Credit card issuers that give you debt consolidation--also called balance transfer--offers can also pile on the fees. A balance transfer can have a fee that's either a flat rate or a percentage of each transaction, depending on how much you're transferring.

Balance transfers also usually have a promotional interest rate that's low, but it only lasts for a fixed period of time. If you haven't paid off the outstanding balance by the end of the rate period, you'll be charged a higher interest rate. Interest also starts accruing at the time of transfer, so if you think you're in luck with a zero percent balance transfer APR and you don't pay it off by the end of the promotional rate term, you might be surprised to see how much interest you'll actually be paying.

All of these fees tucked into the fine print may be confusing and frustrating, and that's one of the reasons why Goldman Sachs decided to get into the personal loan business, with its newly launched debt consolidation loan product called Marcus.

Marcus offers unsecured personal loans to consumers to help them pay off their credit card debt. An unsecured loan means that the borrower doesn't have to put up any collateral in order to be approved for the loan. Instead, the approval and amount of the loan are based on the applicant's creditworthiness.

One of its selling points is that it doesn't charge any fees, unlike balance transfer options from other credit card issuers. Borrowers only pay their principal and interest, which is how Marcus makes its money.

Marcus is an online product, so you apply and get a response online. In the application process, you select how much money you want to borrow. Borrowers can request anywhere from $3,500 to $30,000. Once Marcus knows how much you want, it will give you some repayment options that show what you'll pay each month and how long you'll be paying it. They'll also say what the APR will be and how much in total you'll be paying back if you stick with the monthly payment.

Once you select your option, you submit your application. It'll take a couple of business days to hear about your loan status because Marcus will verify some information on your application. The site warns that triggering the loan application may affect your credit score, although just requesting the information won't.

Interest rates on personal loans will range anywhere from 5.99% to 22.99% APR. Your credit has to be really good in order to get the best rates though. Also, the longer term your repayment program is, the higher your interest rate will be. Loan terms can be as long as 72 months.

Borrowers can shorten the length of time on their loan by making pre-payments without the threat of incurring pre-payment fees. Likewise, since Marcus doesn't charge fees, there are also no late payment fees.

However, there's a special deferral program for making regular on-time payments. For every 12 consecutive months you pay your loan on time, you can defer for a month.

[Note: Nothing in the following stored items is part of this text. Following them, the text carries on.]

(** One iteration on a file that is still as it was listed. *)
Lemma expire_one_step now (st : store) n k0 v0 :
  to_key (prop v0 "id") = k0 -> converts (prop v0 "id") = true ->
  converts (prop v0 "state") = true -> inherited (to_key (prop v0 "state")) = false ->
  converts (prop v0 "expiresAt") = true ->
  st !! k0 = Some v0 ->
  exists st1,
    expire_one now (st, Some n) v0 = (st1, Some (n + (if counted now v0 then 1 else 0)))
    /\ st1 !! k0 = Some (if unsettled v0 && overdue now v0 then expired_at now v0 else v0)
    /\ forall k, k <> k0 -> st1 !! k = st !! k.
Proof.
  intros Hk Hcid Hcs Hinh Hce Hst. unfold expire_one, counted, overdue.
  destruct (is_terminal v0) eqn:Hterm.
  { exists st. rewrite (terminal_settled _ Hterm). cbn [negb andb].
    by rewrite Z.add_0_r. }
  cbn [negb andb].
  destruct (truthy (prop v0 "expiresAt")) eqn:Hexp; cbn [andb];
    [|exists st; by rewrite andb_false_r, Z.add_0_r].
  rewrite Hce. cbn [negb].
  destruct (Date_ms _) as [t|]; [|exists st; by rewrite andb_false_r, Z.add_0_r].
  destruct (t <? now); [|exists st; by rewrite andb_false_r, Z.add_0_r].
  rewrite andb_true_r.
  assert (exists m, v0 = JObj m) as [m ->].
  { destruct (prop v0 "expiresAt") as [x|] eqn:E; [|done]. by eapply prop_Some_obj. }
  unfold transitionState, getConversation. rewrite Hcid, Hk, Hst, Hcs, Hinh. cbn [truthy negb converts convertible].
  pose proof (transitions_expired (to_key (prop (JObj m) "state"))) as Htr.
  unfold unsettled. rewrite <- Htr.
  destruct (TRANSITIONS _) as [allowed|]; [|exists st; by cbn].
  destruct (includes allowed _) eqn:Hinc; rewrite ?Hinc; cbn [negb snd default];
    [|exists st; by cbn].
  eexists. split; [reflexivity|]. split.
  - by rewrite lookup_insert_eq.
  - intros k Hne. by rewrite lookup_insert_ne.
Qed.

Lemma expire_fold now (l : list (string * json)) :
  NoDup l.*1 ->
  (forall k v, (k, v) ∈ l ->
     to_key (prop v "id") = k /\ converts (prop v "id") = true
     /\ converts (prop v "state") = true /\ inherited (to_key (prop v "state")) = false
     /\ converts (prop v "expiresAt") = true) ->
  forall (st : store) n,
    (forall k v, (k, v) ∈ l -> st !! k = Some v) ->
    (foldl (expire_one now) (st, Some n) l.*2).2
    = Some (n + Z.of_nat (length (filter (fun v => counted now v = true) l.*2)))
    /\ forall k,
         (foldl (expire_one now) (st, Some n) l.*2).1 !! k
         = match (list_to_map l : store) !! k with
           | Some v => Some (if unsettled v && overdue now v then expired_at now v else v)
           | None => st !! k
           end.
Proof.
  induction l as [|[k0 v0] l IH]; intros Hnd Hkey st n Hst.
  { split; [cbn; f_equal; lia|done]. }
  apply NoDup_cons in Hnd as [Hk0 Hnd].
  assert ((list_to_map l : store) !! k0 = None) as Hfresh.
  { by apply not_elem_of_list_to_map_1. }
  destruct (Hkey k0 v0) as (Hk & Hcid & Hcs & Hinh & Hce); [left|].
  destruct (expire_one_step now st n k0 v0 Hk Hcid Hcs Hinh Hce) as (st1 & Hstep & Hst1 & Hframe).
  { apply Hst. left. }
  cbn [fmap list_fmap snd foldl list_to_map foldr fst]. rewrite Hstep.
  destruct (IH Hnd (fun k v Hin => Hkey k v (list_elem_of_further _ _ _ Hin)) st1
              (n + (if counted now v0 then 1 else 0))) as [Hn Hl].
  { intros k v Hin. rewrite Hframe; [apply Hst; by right|].
    intros ->. apply Hk0. apply list_elem_of_fmap. by exists (k0, v). }
  split.
  - rewrite Hn. f_equal. destruct (counted now v0) eqn:Hc.
    + rewrite filter_cons_True by done. cbn [length]. lia.
    + rewrite filter_cons_False by (by rewrite Hc). lia.
  - intros k. rewrite Hl. destruct (decide (k = k0)) as [->|Hne].
    + by rewrite Hfresh, lookup_insert_eq.
    + rewrite lookup_insert_ne by done. destruct (_ !! k); [done|]. by apply Hframe.
Qed.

Interest won't accrue during that month, but your loan will be extended by a month and interest will accrue on the extension.

While Marcus' loans are for debt consolidation, they specifically may not be used for educational expenses or student loan refinancing.

Whether Marcus can shake up the balance transfer business of credit card issuers remains to be seen--at the moment, loans are only available to those who received application codes via email--but its transparent efforts may be a game changer.